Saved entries
(* ===== verification/PartitionTable.v ===== *)
(** * Partition tables

    [partition_table.go]: the local copy of one partition of a table topic, recovered from Kafka
    and kept up to date.  What the environment decides (the answers of the topic manager, the
    messages and errors of the partition consumer, the cases a [select] takes, the clock) are
    arguments; the storage is any implementation of the interface. *)
From Stdlib Require Import ZArith Lia.
From stdpp Require Import base gmap strings list sorting.
From S2P Require Import Prelude Multierr Signal Storage Headers Stats Proxy.
Open Scope Z_scope.

(** ** Data *)

(** [offsetNotStored] *)
Definition offsetNotStored : Z := -3.

(** [sarama.OffsetNewest] and [sarama.OffsetOldest]. *)
Definition OffsetNewest : Z := -1.
Definition OffsetOldest : Z := -2.

(** The updates sent over the channel [updateStats]. *)
Inductive stats_update : Type :=
| USetRecovery (start : Z) (hwm offset : Z)
| URecoveryTime (now : Z)
| URecoveryOffset (offset : Z)
| UTrackIncoming (msg : ConsumerMessage)
| UStalled
| UTrackWrite (length : Z).

(** The capacity of [updateStats]. *)
Definition updateStats_cap : nat := 10.

(** What the [select] of [loadMessages] receives.  [EvMsg m now skip1 skip2]: a message ([None] is
    a nil message) at time [now]; [skip1] and [skip2] tell whether the two stats updates took the
    [ctx.Done] case. *)
Inductive load_event : Type :=
| EvMsg (m : option ConsumerMessage) (now : Z) (skip1 skip2 : bool)
| EvClosed
| EvTick (now : Z) (skip : bool)
| EvCtxDone.

(** What the [select] of [markRecovered] receives. *)
Inductive mark_event : Type := MTick | MCtxDone | MDone.

(** What [handleConsumerErrors] receives. *)
Inductive cons_event : Type := CErr (e : error) | CClosed | CCtxDone.

(** The environment of one run of [load].  [le_GetOffset] is the topic manager's [GetOffset] of a topic,
    a partition and a time; [le_consume] is [ConsumePartition] of a topic, a partition and an offset:
    what the [select] of [loadMessages] receives with the consumer it returns. *)
Record load_env : Type := mkLoadEnv {
  le_GetOffset : string -> Z -> Z -> res Z;
  le_consume : string -> Z -> Z -> res (list load_event);
  le_cons : list cons_event;
  le_drain : list error;
  le_mark : list mark_event;
  le_now : Z;
  le_skip : bool;
  le_pick : nat -> bool
}.

(** [t.Sub(u)] saturates at the bounds of [time.Duration]. *)
Definition time_Sub (t u : Z) : Z := Z.max (- 2 ^ 63) (Z.min (2 ^ 63 - 1) (t - u)).

Section table.
Context {S I : Type} {ST : Storage S I}.

(** [type PartitionTable struct].  [offset] and [hwm] are never used. *)
Record PartitionTable : Type := mkPT {
  pt_topic : string;
  pt_partition : Z;
  pt_state : Signal;
  pt_st : option (storageProxy S);
  pt_updateCallback : UpdateCallback S;
  pt_stats : TableStats;
  pt_heap : stats_heap;
  pt_updateStats : list stats_update;
  pt_stalledTimeout : Z
}.

Definition pt_set_state (x : Signal) (p : PartitionTable) : PartitionTable :=
  mkPT (pt_topic p) (pt_partition p) x (pt_st p) (pt_updateCallback p) (pt_stats p) (pt_heap p)
       (pt_updateStats p) (pt_stalledTimeout p).
Definition pt_set_st (x : option (storageProxy S)) (p : PartitionTable) : PartitionTable :=
  mkPT (pt_topic p) (pt_partition p) (pt_state p) x (pt_updateCallback p) (pt_stats p) (pt_heap p)
       (pt_updateStats p) (pt_stalledTimeout p).
Definition pt_set_stats (x : TableStats) (h : stats_heap) (p : PartitionTable) : PartitionTable :=
  mkPT (pt_topic p) (pt_partition p) (pt_state p) (pt_st p) (pt_updateCallback p) x h
       (pt_updateStats p) (pt_stalledTimeout p).
Definition pt_set_updates (x : list stats_update) (p : PartitionTable) : PartitionTable :=
  mkPT (pt_topic p) (pt_partition p) (pt_state p) (pt_st p) (pt_updateCallback p) (pt_stats p)
       (pt_heap p) x (pt_stalledTimeout p).

(** ** Construction *)

Definition newPartitionTableState : outcome Signal :=
  Signal_SetState (fun _ => false) PartitionStopped
    (NewSignal [PartitionStopped; PartitionInitializing; PartitionConnecting; PartitionRecovering;
                PartitionPreparing; PartitionRunning]).

(** [defaultStalledTimeout] is two minutes. *)
Definition defaultStalledTimeout : Z := 120000000000.

Definition newPartitionTable (topic : string) (partition : Z) (updateCallback : UpdateCallback S)
    (h : stats_heap) : outcome PartitionTable :=
  state ← newPartitionTableState;
  let '(stats, h) := newTableStats h in
  Ret (mkPT topic partition state None updateCallback stats h [] defaultStalledTimeout).

Definition pt_SetState (pick : nat -> bool) (st : Z) (p : PartitionTable) : outcome PartitionTable :=
  s ← Signal_SetState pick st (pt_state p); Ret (pt_set_state s p).

(** [p.st] of a nil proxy is a nil dereference. *)
Definition with_st {A} (f : storageProxy S -> outcome A) (p : PartitionTable) : outcome A :=
  match pt_st p with
  | None => Panic (ErrNew "nil pointer dereference")
  | Some st => f st
  end.
(* ===== verification/Emitter.v ===== *)
(** * Emitters and producers

    [emitter.go] and [producer.go].  The asynchronous producer of the Kafka client is the set of
    messages in flight; it reports each of them once, as a success or an error.  Emitting consists of
    the steps between which other goroutines can run: the check that the emitter is open, handing
    the message to the producer, and chaining the emitter's callback to the promise.  The system is a
    step relation, with its invariants by induction on the steps. *)
From Stdlib Require Import ZArith Lia.
From stdpp Require Import base gmap strings list relations.
From S2P Require Import Prelude Codec Headers Promise.
Open Scope Z_scope.

(** ** The producer *)

(** A message handed to the Kafka client; [om_Headers] is [None] for [Emit]. *)
Record out_msg : Type := mkOut {
  om_Topic : string; om_Key : string; om_Value : bytes; om_Headers : option (list RecordHeader)
}.

Section producer.
Context {CB : Type}.

(** [type producer struct]: the promises created so far, those of the messages in flight (which the
    client has as metadata), the messages handed to the client, and whether it is closing. *)
Record producer : Type := mkProducer {
  pd_promises : gmap nat (Promise CB);
  pd_inflight : gset nat;
  pd_sent : list out_msg;
  pd_next : nat;
  pd_closing : bool
}.

Definition NewProducer (aprod : option error) : res producer :=
  match aprod with
  | Some e => Err (ErrWrap "Failed to start Sarama producer" e)
  | None => Ok (mkProducer ∅ ∅ [] 0 false)
  end.

(** A send on the input channel, which closing the producer closes. *)
Definition producer_send (m : out_msg) (p : producer) : outcome (nat * producer) :=
  if pd_closing p then Panic (ErrNew "send on closed channel")
  else Ret (pd_next p, mkProducer (<[pd_next p := NewPromise]> (pd_promises p)) ({[pd_next p]} ∪ pd_inflight p)
                         (pd_sent p ++ [m]) (S (pd_next p)) (pd_closing p)).

Definition producer_Emit (topic key : string) (value : bytes) (p : producer) : outcome (nat * producer) :=
  producer_send (mkOut topic key value None) p.

(** [order] is the order in which the headers are visited. *)
Definition producer_EmitWithHeaders (topic key : string) (value : bytes) (order : list (string * bytes)) (p : producer)
  : outcome (nat * producer) :=
  producer_send (mkOut topic key value (Some (ToSarama order))) p.

(** [run]: the client reports message [i], and its promise is finished: with the message, or with the
    error. *)
Definition producer_run (i : nat) (r : ProducerMessage + error) (p : producer) : outcome (list (@call CB) * producer) :=
  if decide (i ∈ pd_inflight p) then
    match pd_promises p !! i with
    | None => Blocked
    | Some pr =>
        let '(calls, pr) := match r with
                            | inl msg => Promise_finish (Some msg) None pr
                            | inr err => Promise_finish None (Some err) pr
                            end in
        Ret (calls, mkProducer (<[i := pr]> (pd_promises p)) (pd_inflight p ∖ {[i]}) (pd_sent p) (pd_next p) (pd_closing p))
    end
  else Blocked.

▸ **What the task requires**
Give back, word for word, only the lines above from the line holding "From S2P Require Import Prelude Codec" to the line holding "Record out_msg : Type", both included.

▸ **Expected answer**
From S2P Require Import Prelude Codec Headers Promise.
Open Scope Z_scope.

(** ** The producer *)

(** A message handed to the Kafka client; [om_Headers] is [None] for [Emit]. *)
Record out_msg : Type := mkOut {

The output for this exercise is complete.